The SYNful Knock threat has been found in Cisco routers in India, Mexico, the Philippines and the Ukraine, and represents a new attack method and a way of parting companies from their data, Mandiant warned.
“We believe that the detection of SYNful Knock is just the tip of the iceberg when it comes to attacks using modified router images (regardless of vendor),” the company said in a statement that acts as a lure to a full report on the subject.
“As attackers focus their efforts on gaining persistent access, it is likely that other undetected variants of this implant are being deployed throughout the globe. Addressing this new threat vector will require a different type of approach and will certainly reveal information about previously unknown compromises.”
A report is available, as we say, but to be frank there is enough to worry us in the press statement alone. Mandiant said that the actual implant is hard to find, and that very few people are actually looking for it anyway.

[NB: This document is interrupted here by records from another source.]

(* ===== verification/Leadership.v ===== *)
(** * The leading coordinator

    [coordinator/coordinator.go]: the goroutine that campaigns, checks its term,
    runs the three loops of a leader and joins them, with the elector of
    [Elector] and the operations of [Coordinator].  A coordinator whose lease has
    gone to another one contributes nothing to the control data any more, whatever
    its goroutines still do. *)

From Stdlib Require Import ZArith Lia String.
From stdpp Require Import base sorting gmap strings list option relations.
From S2P Require Import Prelude Protocol Config Maps World WorldOps WorldProps Topology Redis Store StoreProps Elector Coordinator CoordinatorProps CoordinatorRuns.

Open Scope Z_scope.
Open Scope go_scope.

(** ** Construction *)

(** [productionElector]: the name of the instance comes from the environment or
    from host and process; [None] is an error, [Some None] the elector of a single
    instance.  [defaults] are those of the configuration, [runtime] its lease,
    renewal and retry times, [raw] the random part of the token. *)
Definition productionElector (hasRedis : bool) (defaults runtime : Z * Z * Z) (coordinatorID : string)
    (hostname : option string) (pid : Z) (raw : string) : option (option RedisElector) :=
  if negb hasRedis then Some None else
  instanceID ← (if bool_decide (coordinatorID = "") then (fun host => host +:+ "-" +:+ itoa pid) <$> hostname
                else Some coordinatorID);
  let '(lease, renewal, retry) := runtime in
  Some <$> NewRedis defaults instanceID (mkRedisOptions "" "" lease renewal retry) raw.

(** ** The leader's goroutine *)

Inductive worker := DiscoveryLoop | HeartbeatLoop | BossLoop.
#[export] Instance worker_eq_dec : EqDecision worker.
Proof. solve_decision. Defined.
(** The script runs through when its guard lets it and no session is corrupt. *)
Lemma script_runs expectedVersion next migration leaderTerm mapIDs r :
  cas_guard expectedVersion next leaderTerm r = None -> (unpacked migration r <= r_unpack r)%nat ->
  session_updates migration r <> None -> (compareAndSetTopology expectedVersion next migration leaderTerm mapIDs r).1 = Reply 1.
Proof.
  intros Hg Hu Hup. unfold compareAndSetTopology. rewrite Hg. unfold unpacked in Hu.
  destruct (session_updates migration r) as [updates|]; [|done]. case_bool_decide; [done|].
  by rewrite (proj2 (Nat.leb_le _ _) Hu).
Qed.

Lemma wp_calm_cas expectedVersion next migration leaderTerm r k (Q : store_err + unit -> Net -> Prop) :
  cas_small expectedVersion next leaderTerm r -> (unpacked migration r <= r_unpack r)%nat -> 1 <= expectedVersion ->
  valid_topology None next -> may_commit expectedVersion next leaderTerm r -> session_updates migration r <> None ->
  (forall r', committed next migration r r' -> Q (inr tt) (calm r' (S k))) ->
  wp (compareAndSaveTopology expectedVersion next migration leaderTerm) Q (calm r k).
Proof.
  intros Hs Hu H1 Hv Hmay Hup HQ. pose proof (cs_version _ _ _ _ Hs) as Hver. pose proof (cs_expected _ _ _ _ Hs) as Hex.
  unfold compareAndSaveTopology. rewrite (proj2 (prepareTopology_inr next next) (conj eq_refl Hv)).
  rewrite (proj2 (Z.eqb_neq expectedVersion 0)) by lia. cbn [negb andb].
  assert ((t_Version next =? (expectedVersion +u 1)) = true)%go as -> by (apply Z.eqb_eq; rewrite u64_id; unfold in_u64; lia).
  cbn [negb]. cbv zeta. rm_steps. apply wp_calm. pose proof (script_spec _ _ migration _ _ Hs Hu) as Hspec.
  pose proof (script_runs _ _ migration _ (sort_strings (elements (dom (t_Owners next)))) _ (proj2 (cas_guard_spec _ _ _ _ Hs) Hmay) Hu Hup) as Hrun.
  destruct (compareAndSetTopology _ _ _ _ _ _) as [rep r']. cbn [fst snd] in *. subst rep. rm_steps. apply HQ.
  by apply (proj1 Hspec).
Qed.

(** ** What a failover needs *)

Section calm.
Context {S : Type} {clients : CoordinatorNodeClient S}.
Context (term : Z) (failed : string).

(** The elector confirms the term, SCAN shows every key, the clock is set. *)
Definition steady (i : Inputs) : Prop :=
  (forall k, in_Term i k = term) /\ (forall k, in_IsLeader i k = true) /\ (forall k l x, x ∈ l -> x ∈ in_scan i k l).
Definition ticking (e : Env) : Prop := forall k, clk e k <> 0.

Definition calm_at (c : Coordinator) (r : Redis) (s : CoordSt S) : Prop :=
  co s = c /\ (exists k, ct s = calm r k) /\ ticking (ce s) /\ steady (ci s).

(** A standby accepts the last checkpoint of the epoch before. *)
Definition accepting : Prop :=
  forall cl m cfg cp target q, cp_MapID cp = m -> cp_NodeID cp <> "" -> 0 < cp_Version cp -> target = cp_MapEpoch cp + 1 ->
    exists q', PromoteRPC cl m cfg cp target q = Some (true, q').

(** The server: a valid topology of an earlier term, sessions that can be read. *)
Record ready (r : Redis) (topology : Topology) : Prop := {
  rd_topology : r_topology r = Some (Good topology);
  rd_valid : valid_topology None topology;
  rd_term : r_term r = Some term /\ t_LeaderTerm topology <= term;
  rd_unpack : (2 * size (r_sessions r) <= r_unpack r)%nat;
  rd_sessions : map_Forall (fun _ d => d <> Corrupt) (r_sessions r);
  rd_names : forall info, live_registration r info -> bad_name (nr_ID info) = false
}.

(** A map that can be moved: configured, checkpointed by its owner in its epoch, with
    a healthy standby. *)
Record movable (c : Coordinator) (r : Redis) (m : string) (epoch : Z) : Prop := {
  mv_config : is_Some (mapConfig c m);
  mv_checkpoint : exists cp, r_checkpoints r !! m = Some (Good cp) /\ cp_MapID cp = m /\ cp_NodeID cp = failed /\
    cp_MapEpoch cp = epoch /\ 0 < cp_Version cp;
  mv_standby : exists info, live_registration r info /\ eligible c m failed info
}.

Hypothesis Hterm : 0 < term < 10^14.
Hypothesis Hfailed : failed <> "".
Hypothesis Haccept : accepting.

Abbreviation calmly c r m Q := (forall s, calm_at c r s -> wp m (fun a s' => Q a s') s).

Ltac calm_intro :=
  intros [c0 t e i p] (Hc & [k Hk] & He & Hi); cbn [co ct ce ci] in Hc, Hk, He, Hi; subst c0 t.

Lemma calm_term c r : calmly c r currentLeaderTerm (fun o s' => o = Some term /\ calm_at c r s').
Proof.
  calm_intro. destruct Hi as (Ht & Hl & Hs). unfold currentLeaderTerm, ask, wp.
  cbv [mbind st_bind mret st_ret]. cbn. rewrite Ht. destruct (Z.ltb_spec 0 term); [|lia]. cbn. rewrite Hl. cbn.
  split; [done|]. split_and!; try done; eauto.
Qed.

Lemma calm_has c r : calmly c r (hasLeaderTerm term) (fun b s' => b = true /\ calm_at c r s').
Proof.
  calm_intro. destruct Hi as (Ht & Hl & Hs). unfold hasLeaderTerm, ask, wp.
  cbv [mbind st_bind mret st_ret]. destruct (Z.ltb_spec 0 term); [|lia]. cbn. rewrite Hl. cbn. rewrite Ht, Z.eqb_refl.
  split; [done|]. split_and!; try done; eauto.
Qed.

Lemma calm_selfC c r : calmly c r (selfC id) (fun c' s' => c' = c /\ calm_at c r s').
Proof. intros s Hs. split; [apply Hs|done]. Qed.

Lemma calm_nowCo c r : calmly c r nowCo (fun t s' => t <> 0 /\ calm_at c r s').
Proof.
  calm_intro. apply wp_nowCo. intros e' [Hl _]. split; [apply He|].
  split; [done|]. split; [by exists k|]. split; [|done]. intros n. cbn [ce]. rewrite Hl. apply He.
Qed.

Lemma calm_onRedis {A} c r (m : RM A) (Q : A -> Redis -> Prop) :
  (forall k, wp m (fun a t => exists r' k', t = calm r' k' /\ Q a r') (calm r k)) ->
  calmly c r (onRedis m) (fun a s' => exists r', Q a r' /\ calm_at c r' s').
Proof.
  intros Hm. calm_intro. apply wp_onRedis. eapply wp_mono; [apply Hm|].
  intros a t' (r' & k' & -> & HQ). exists r'. split; [done|]. split_and!; try done; eauto.
Qed.

Lemma calm_storeErr {A} c r wrap (m : RM (store_err + A)) (Q : A -> Redis -> Prop) :
  (forall k, wp m (fun a t => exists x r' k', a = inr x /\ t = calm r' k' /\ Q x r') (calm r k)) ->
  calmly c r (storeErr wrap m) (fun a s' => exists x, a = inr x /\ exists r', Q x r' /\ calm_at c r' s').
Proof.
  intros Hm s Hs. unfold storeErr. apply wp_bind.
  eapply wp_mono; [apply (calm_onRedis c r m (fun a r' => exists x, a = inr x /\ Q x r')); [|exact Hs]|].
  - intros k. eapply wp_mono; [apply Hm|]. intros a t (x & r' & k' & -> & -> & HQ). eauto 10.
  - intros a s' (r' & (x & -> & HQ) & Hs'). rm_steps. eauto 10.
Qed.

Lemma calm_LoadTopology c r topology wrap : ready r topology ->
  calmly c r (storeErr wrap LoadTopology) (fun a s' => exists x, a = inr x /\ x = Some topology /\ calm_at c r s').
Proof.
  intros Hr s Hs. eapply wp_mono; [apply (calm_storeErr c r wrap LoadTopology (fun x r' => x = Some topology /\ r' = r)); [|exact Hs]|].
  - intros k. eapply wp_calm_LoadTopology; [apply Hr|apply Hr|]. eauto 10.
  - intros a s' (x & -> & r' & [-> ->] & Hs'). eauto.
Qed.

“No company can exist today without heavily relying on being connected to the internet. Imagine for a second that every bit of data going in and out of these companies could be compromised without any knowledge of it,” the firm added.
“You might first assume that all of the databases or servers would need to be under attacker control. But the router’s position on the edge of the network can now be turned against you to achieve this goal.
“The implant uses techniques that make it very difficult to detect. A clandestine modification of the router’s firmware image can be used to maintain perpetual presence in an environment. However, it mainly surpasses detection because very few, if any, are monitoring these devices for compromise.”
Cisco has been vocal about this sort of thing before, although those were slightly different circumstances. CEO John Chambers was responding to suggestions at the time that the US government was behind the hacked hardware.
Chambers said that such efforts were bad for business. Cisco has responded to the Mandiant report, thanking the firm for the information and using the opportunity to explain the lengths it goes to to ensure security.
Cisco and Mandiant worked together on the problem, and Cisco has released tools for picking up, and taking out, the vulnerability.